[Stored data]

(** X13, at a valid submission followed by a sweep. *)
Lemma one_reply_per_request_witness :
  replies (wire (Video.pollWorker Sample.parseInt10 Sample.toStr Sample.video_cfg
                   (Sample.at_ 3000) Sample.submitted)) = 1%nat.
Proof.
  exact (one_reply_per_request Sample.parseInt10 Sample.bufferFrom Sample.toStr Sample.video_cfg
           [Post (Sample.at_ 0) "job-1" Sample.fox; Tick (Sample.at_ 3000)] _ eq_refl).
Defined.

(** X14, at [Sample.handled] and the identifiers "job-1" and "job-2". *)
Lemma status_route_answers_for_its_id_witness :
  status_route "job-2" Sample.handled =
  {| code := 404; body := JObj [("error", JStr "Job not found")] |} /\
  exists r job,
    (("job-1" : string), r) ∈ jobs Sample.handled /\ heap Sample.handled !! r = Some job /\
    id job = "job-1" /\
    code (status_route "job-1" Sample.handled) = 200 /\
    prop (body (status_route "job-1" Sample.handled)) "id" = JStr "job-1" /\
    prop (body (status_route "job-1" Sample.handled)) "status" =
    JStr (status_name (status job)) /\
    status job <> queued.
Proof.
  split.
  - refine (proj1 (status_route_answers_for_its_id Sample.parseInt10 Sample.bufferFrom
                     Sample.toStr Sample.video_cfg
                     [Post (Sample.at_ 0) "job-1" Sample.fox;
                      Replied 0 (Sample.at_ 1000)
                        (Sample.answer (JObj [("task_id", JStr "abc123")]))]
                     Sample.handled "job-2" eq_refl) _).
    simpl. rewrite list_elem_of_singleton. discriminate.
  - refine (proj2 (status_route_answers_for_its_id Sample.parseInt10 Sample.bufferFrom
                     Sample.toStr Sample.video_cfg
                     [Post (Sample.at_ 0) "job-1" Sample.fox;
                      Replied 0 (Sample.at_ 1000)
                        (Sample.answer (JObj [("task_id", JStr "abc123")]))]
                     Sample.handled "job-1" eq_refl) _).
    simpl. by rewrite list_elem_of_singleton.
Defined.

(** X15, at [Sample.submitted], then the provider's handle and a sweep. *)
Lemma known_id_stays_known_witness :
  exists w',
    Sample.run Sample.submitted
      [Replied 0 (Sample.at_ 1000) (Sample.answer (JObj [("task_id", JStr "abc123")]));
       Tick (Sample.at_ 3000)] = Some w' /\
    code (status_route "job-1" w') = 200.
Proof.
  eexists. split; [reflexivity|].
  refine (proj2 (known_id_stays_known Sample.parseInt10 Sample.bufferFrom Sample.toStr
                   Sample.video_cfg [Post (Sample.at_ 0) "job-1" Sample.fox]
                   [Replied 0 (Sample.at_ 1000)
                      (Sample.answer (JObj [("task_id", JStr "abc123")]));
                    Tick (Sample.at_ 3000)]
                   Sample.submitted _ "job-1" eq_refl _ eq_refl)).
  simpl. by rewrite list_elem_of_singleton.
Defined.

(** X16, at [Sample.handled]. *)
Lemma listing_agrees_with_status_route_witness :
  exists items,
    list_route Sample.handled = {| code := 200; body := JArr items |} /\
    length items = 1%nat.
Proof.
  destruct (listing_agrees_with_status_route Sample.parseInt10 Sample.bufferFrom Sample.toStr
              Sample.video_cfg
              [Post (Sample.at_ 0) "job-1" Sample.fox;
               Replied 0 (Sample.at_ 1000) (Sample.answer (JObj [("task_id", JStr "abc123")]))]
              Sample.handled eq_refl) as (items & Hl & Hn & _).
  exists items. split; [exact Hl | exact Hn].
Defined.

(** X17, at [Sample.submitted] and the run that times its job out. *)
Lemma request_is_never_rewritten_witness :
  exists job',
    heap (Video.pollWorker Sample.parseInt10 Sample.toStr Sample.video_cfg
            (Sample.at_ 303000) Sample.submitted) !! 0%nat = Some job' /\
    same_request Cases.fox_job job'.
Proof.
  exact (request_is_never_rewritten Sample.parseInt10 Sample.bufferFrom Sample.toStr
           Sample.video_cfg [Tick (Sample.at_ 303000)] Sample.submitted _ 0 Cases.fox_job
           eq_refl eq_refl).
Defined.

(** X18, at the same run. *)
Lemma run_never_goes_back_witness :
  exists job',
    heap (Video.pollWorker Sample.parseInt10 Sample.toStr Sample.video_cfg
            (Sample.at_ 303000) Sample.submitted) !! 0%nat = Some job' /\
    (status job' = status Cases.fox_job \/ terminal (status job') = true) /\
    (terminal (status Cases.fox_job) = true -> terminal (status job') = true).
Proof.
  exact (run_never_goes_back Sample.parseInt10 Sample.bufferFrom Sample.toStr
           Sample.video_cfg [Tick (Sample.at_ 303000)] Sample.submitted _ 0 Cases.fox_job
           eq_refl eq_refl).
Defined.

End RegistryProofs.

(* ===================================================================== *)
(** ** The video server: the life cycle of a job                          *)
(* ===================================================================== *)

Module LifecycleProofs.

Import Http Video Registry.

Lemma in_flight_suspend (r : nat) (t : Task) (w : World) :
  in_flight r (suspend t w) = (in_flight r w + if submits r t then 1 else 0)%nat.
Proof.
  unfold in_flight. simpl. rewrite filter_app, length_app.
  destruct (submits r t) eqn:E.
  - rewrite filter_cons_True by done. simpl. lia.
  - rewrite filter_cons_False by (rewrite E; done). simpl. lia.
Qed.

Lemma in_flight_delete (r : nat) (l : list Task) (i : nat) (t : Task) :
  l !! i = Some t ->
  length (filter (fun t => submits r t = true) l) =
  (length (filter (fun t => submits r t = true) (delete i l)) +
   if submits r t then 1 else 0)%nat.
Proof.
  revert i. induction l as [|a l IH]; intros [|i] Ht; simpl in Ht; try done.
  - injection Ht as ->. simpl. destruct (submits r t) eqn:E.
    + rewrite filter_cons_True by done. simpl. lia.
    + rewrite filter_cons_False by (rewrite E; done). lia.
  - simpl. destruct (submits r a) eqn:E.
    + rewrite !filter_cons_True by done. simpl. rewrite (IH i Ht). lia.
    + rewrite !filter_cons_False by (rewrite E; done). by apply IH.
Qed.

Lemma in_flight_none (r : nat) (w : World) :
  (forall t, t ∈ pending w -> task_ref t <> r) -> in_flight r w = 0%nat.
Proof.
  unfold in_flight. induction (pending w) as [|a l IH]; intros H; [done|].
  rewrite filter_cons_False.
  - apply IH. intros t Ht. apply H. apply elem_of_cons. by right.
  - unfold submits. assert (task_ref a <> r) as Ha by (apply H, elem_of_cons; by left).
    apply Nat.eqb_neq in Ha. rewrite Ha, andb_false_r. done.
Qed.

Lemma in_flight_some (r : nat) (w : World) :
  in_flight r w <> 0%nat ->
  exists t, t ∈ pending w /\ submitting t = true /\ task_ref t = r.
Proof.
  unfold in_flight. induction (pending w) as [|a l IH]; [done|].
  destruct (submits r a) eqn:E.
  - intros _. exists a. unfold submits in E. apply andb_true_iff in E as [E1 E2].
    apply Nat.eqb_eq in E2. split; [apply elem_of_cons; by left|done].
  - rewrite filter_cons_False by (rewrite E; done). intros H.
    destruct (IH H) as (t & Ht & Hs). exists t. split; [apply elem_of_cons; by right|done].
Qed.

(** How each operation on the state keeps the life cycle. *)

Lemma lifecycle_same x w w' :
  heap w' = heap w -> (forall r, in_flight r w' = in_flight r w) ->
  lifecycle x w -> lifecycle x w'.
Proof.
  intros Hh Hf (He & Hph & Hx). split; [|split].
  - intros r job. rewrite Hh. apply He.
  - intros r job. rewrite Hh. intros Hr Hne. unfold in_phase. rewrite Hf. by apply Hph.
  - destruct x as [r0|]; [|done]. by rewrite Hf, Hh.
Qed.

Lemma lifecycle_jobs_set x k r w : lifecycle x w -> lifecycle x (jobs_set k r w).
Proof. by apply lifecycle_same. Qed.

Lemma lifecycle_emit x e w : lifecycle x w -> lifecycle x (emit e w).
Proof. by apply lifecycle_same. Qed.

Lemma lifecycle_suspend_other x t w :
  submitting t = false -> lifecycle x w -> lifecycle x (suspend t w).
Proof.
  intros Ht. apply lifecycle_same; [done|]. intros r. rewrite in_flight_suspend.
  unfold submits. rewrite Ht. simpl. lia.
Qed.

Lemma lifecycle_suspend_close r t w :
  submitting t = true -> task_ref t = r ->
  lifecycle (Some r) w -> lifecycle None (suspend t w).
Proof.
  intros Hs Ht (He & Hph & H0 & job & Hj & Hh). split; [done|]. split; [|done].
  intros r' job' Hr' _. unfold in_phase. rewrite in_flight_suspend.
  unfold submits. rewrite Hs, Ht. simpl. destruct (Nat.eqb r r') eqn:E.
  - apply Nat.eqb_eq in E as <-. simpl in Hr'. rewrite H0.
    assert (job' = job) as -> by congruence. repeat split; [lia|done|lia].
  - apply Nat.eqb_neq in E. rewrite Nat.add_0_r. apply (Hph r' job' Hr'). congruence.
Qed.

Lemma lifecycle_mutate_keep x r f w :
  (forall j, providerJobId (f j) = providerJobId j /\
             (status (f j) = processing -> status j = processing) /\
             (explained j -> explained (f j))) ->
  lifecycle x w -> lifecycle x (mutate r f w).
Proof.
  intros Hf (He & Hph & Hx). split; [|split].
  - intros r' job'. simpl. rewrite list_lookup_alter. case_decide as E; [|apply He].
    subst r'. destruct (heap w !! r) as [j|] eqn:Ej; [|done]. simpl.
    intros [= <-]. apply Hf. by eapply He.
  - intros r' job'. simpl. rewrite list_lookup_alter. case_decide as E; [|apply Hph].
    subst r'. destruct (heap w !! r) as [j|] eqn:Ej; [|done]. simpl. intros [= <-] Hne.
    destruct (Hph r j Ej Hne) as (H1 & H2 & H3). destruct (Hf j) as (Hh & Hs & _).
    unfold in_phase. change (in_flight r (mutate r f w)) with (in_flight r w).
    rewrite Hh. repeat split; auto.
  - destruct x as [r0|]; [|done]. destruct Hx as (H0 & job & Hj & Hh). split; [done|].
    simpl. rewrite list_lookup_alter. case_decide as E; [|by exists job].
    subst r0. rewrite Hj. simpl. exists (f job). split; [done|]. by rewrite (proj1 (Hf job)).
Qed.

Lemma lifecycle_mutate_open r f w :
  (forall j, providerJobId (f j) = providerJobId j /\ (explained j -> explained (f j))) ->
  lifecycle (Some r) w -> lifecycle (Some r) (mutate r f w).
Proof.
  intros Hf (He & Hph & H0 & job & Hj & Hh). split; [|split].
  - intros r' job'. simpl. rewrite list_lookup_alter. case_decide as E; [|apply He].
    subst r'. rewrite Hj. simpl. intros [= <-]. apply Hf. by eapply He.
  - intros r' job'. simpl. rewrite list_lookup_alter. case_decide as E; [congruence|].
    apply Hph.
  - split; [done|]. simpl. rewrite list_lookup_alter. case_decide as E; [|done].
    rewrite Hj. simpl. exists (f job). split; [done|]. by rewrite (proj1 (Hf job)).
Qed.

WHAT YOU WILL DO
Note down each line above where the word "left" occurs.

REPLY
  - unfold submits. assert (task_ref a <> r) as Ha by (apply H, elem_of_cons; by left).
    apply Nat.eqb_eq in E2. split; [apply elem_of_cons; by left|done].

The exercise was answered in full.